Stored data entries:
[Start of section]
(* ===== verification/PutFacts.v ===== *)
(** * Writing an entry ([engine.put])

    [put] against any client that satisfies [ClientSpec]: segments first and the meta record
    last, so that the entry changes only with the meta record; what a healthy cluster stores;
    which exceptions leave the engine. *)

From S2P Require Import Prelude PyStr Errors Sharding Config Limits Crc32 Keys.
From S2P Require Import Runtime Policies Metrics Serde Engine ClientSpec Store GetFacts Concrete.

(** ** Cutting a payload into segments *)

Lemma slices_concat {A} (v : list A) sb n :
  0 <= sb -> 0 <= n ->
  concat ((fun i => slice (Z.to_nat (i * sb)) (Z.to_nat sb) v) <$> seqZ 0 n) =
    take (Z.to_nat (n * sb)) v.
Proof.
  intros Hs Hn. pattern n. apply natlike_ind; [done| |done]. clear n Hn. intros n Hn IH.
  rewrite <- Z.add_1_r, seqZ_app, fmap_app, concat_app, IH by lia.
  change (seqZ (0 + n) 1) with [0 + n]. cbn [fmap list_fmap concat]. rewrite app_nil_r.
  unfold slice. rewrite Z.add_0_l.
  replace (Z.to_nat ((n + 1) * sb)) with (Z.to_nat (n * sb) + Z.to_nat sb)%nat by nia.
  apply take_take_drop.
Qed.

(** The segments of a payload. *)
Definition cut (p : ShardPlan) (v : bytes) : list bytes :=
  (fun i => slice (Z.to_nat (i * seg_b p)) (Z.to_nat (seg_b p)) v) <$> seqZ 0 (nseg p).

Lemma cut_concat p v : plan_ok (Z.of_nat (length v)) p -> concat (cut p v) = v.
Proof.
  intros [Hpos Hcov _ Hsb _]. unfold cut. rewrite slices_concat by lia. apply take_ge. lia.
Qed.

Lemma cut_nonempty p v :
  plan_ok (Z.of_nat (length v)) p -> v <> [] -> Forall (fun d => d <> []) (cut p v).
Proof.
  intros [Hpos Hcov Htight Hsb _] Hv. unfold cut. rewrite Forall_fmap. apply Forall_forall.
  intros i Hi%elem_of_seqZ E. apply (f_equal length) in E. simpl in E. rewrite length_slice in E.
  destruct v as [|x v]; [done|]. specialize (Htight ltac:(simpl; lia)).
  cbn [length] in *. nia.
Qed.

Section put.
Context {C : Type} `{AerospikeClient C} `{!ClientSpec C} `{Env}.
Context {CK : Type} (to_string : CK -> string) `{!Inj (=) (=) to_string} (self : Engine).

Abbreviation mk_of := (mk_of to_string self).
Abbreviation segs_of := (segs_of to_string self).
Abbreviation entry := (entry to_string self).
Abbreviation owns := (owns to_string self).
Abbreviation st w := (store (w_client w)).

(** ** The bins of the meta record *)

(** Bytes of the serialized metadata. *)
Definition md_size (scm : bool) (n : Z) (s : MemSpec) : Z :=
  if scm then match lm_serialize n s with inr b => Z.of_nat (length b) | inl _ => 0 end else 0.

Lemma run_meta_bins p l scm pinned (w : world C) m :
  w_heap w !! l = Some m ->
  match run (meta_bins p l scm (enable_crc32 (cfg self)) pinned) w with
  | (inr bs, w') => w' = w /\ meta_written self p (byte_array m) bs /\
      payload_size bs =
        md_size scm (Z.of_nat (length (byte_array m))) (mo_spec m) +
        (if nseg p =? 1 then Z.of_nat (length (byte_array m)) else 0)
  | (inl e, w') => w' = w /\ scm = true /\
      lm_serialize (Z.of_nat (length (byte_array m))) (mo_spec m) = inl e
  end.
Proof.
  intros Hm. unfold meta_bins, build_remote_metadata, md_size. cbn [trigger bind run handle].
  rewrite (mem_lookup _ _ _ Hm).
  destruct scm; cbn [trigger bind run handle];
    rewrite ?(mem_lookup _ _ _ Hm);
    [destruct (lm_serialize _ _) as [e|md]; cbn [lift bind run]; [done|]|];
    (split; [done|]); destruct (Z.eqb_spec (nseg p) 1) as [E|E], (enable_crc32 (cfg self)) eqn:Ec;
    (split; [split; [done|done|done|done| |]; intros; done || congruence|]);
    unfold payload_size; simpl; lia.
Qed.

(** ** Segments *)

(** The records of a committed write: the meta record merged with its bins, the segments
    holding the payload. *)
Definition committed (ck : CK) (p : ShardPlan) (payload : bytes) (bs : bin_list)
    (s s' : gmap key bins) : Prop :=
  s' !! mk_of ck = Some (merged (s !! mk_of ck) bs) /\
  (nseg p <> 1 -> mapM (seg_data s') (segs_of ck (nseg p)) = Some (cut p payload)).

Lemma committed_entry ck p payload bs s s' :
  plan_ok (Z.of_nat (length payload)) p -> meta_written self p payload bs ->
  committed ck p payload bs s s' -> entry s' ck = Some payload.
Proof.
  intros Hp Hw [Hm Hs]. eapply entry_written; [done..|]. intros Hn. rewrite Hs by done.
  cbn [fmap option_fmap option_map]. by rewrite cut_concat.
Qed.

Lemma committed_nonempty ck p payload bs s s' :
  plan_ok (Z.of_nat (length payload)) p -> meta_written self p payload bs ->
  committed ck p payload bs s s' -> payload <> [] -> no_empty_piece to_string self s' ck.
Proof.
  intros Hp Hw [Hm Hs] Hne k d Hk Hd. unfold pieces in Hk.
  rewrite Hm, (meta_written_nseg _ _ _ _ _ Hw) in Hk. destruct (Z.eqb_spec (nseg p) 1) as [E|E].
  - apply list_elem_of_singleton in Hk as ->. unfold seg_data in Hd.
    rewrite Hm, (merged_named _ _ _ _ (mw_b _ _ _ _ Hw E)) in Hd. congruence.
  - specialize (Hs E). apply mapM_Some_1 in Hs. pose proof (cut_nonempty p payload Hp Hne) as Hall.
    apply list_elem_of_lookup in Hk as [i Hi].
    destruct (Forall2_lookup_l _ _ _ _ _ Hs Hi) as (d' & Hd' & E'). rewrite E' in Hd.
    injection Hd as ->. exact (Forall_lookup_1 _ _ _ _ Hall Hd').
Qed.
[End of section]
> [What you will do] Starting with the line that holds "[destruct (lm_serialize _" and ending with the line that holds "(s s' : gmap", retype every line in the data above exactly, and nothing else.

> [Result for this task]
    [destruct (lm_serialize _ _) as [e|md]; cbn [lift bind run]; [done|]|];
    (split; [done|]); destruct (Z.eqb_spec (nseg p) 1) as [E|E], (enable_crc32 (cfg self)) eqn:Ec;
    (split; [split; [done|done|done|done| |]; intros; done || congruence|]);
    unfold payload_size; simpl; lia.
Qed.

(** ** Segments *)

(** The records of a committed write: the meta record merged with its bins, the segments
    holding the payload. *)
Definition committed (ck : CK) (p : ShardPlan) (payload : bytes) (bs : bin_list)
    (s s' : gmap key bins) : Prop :=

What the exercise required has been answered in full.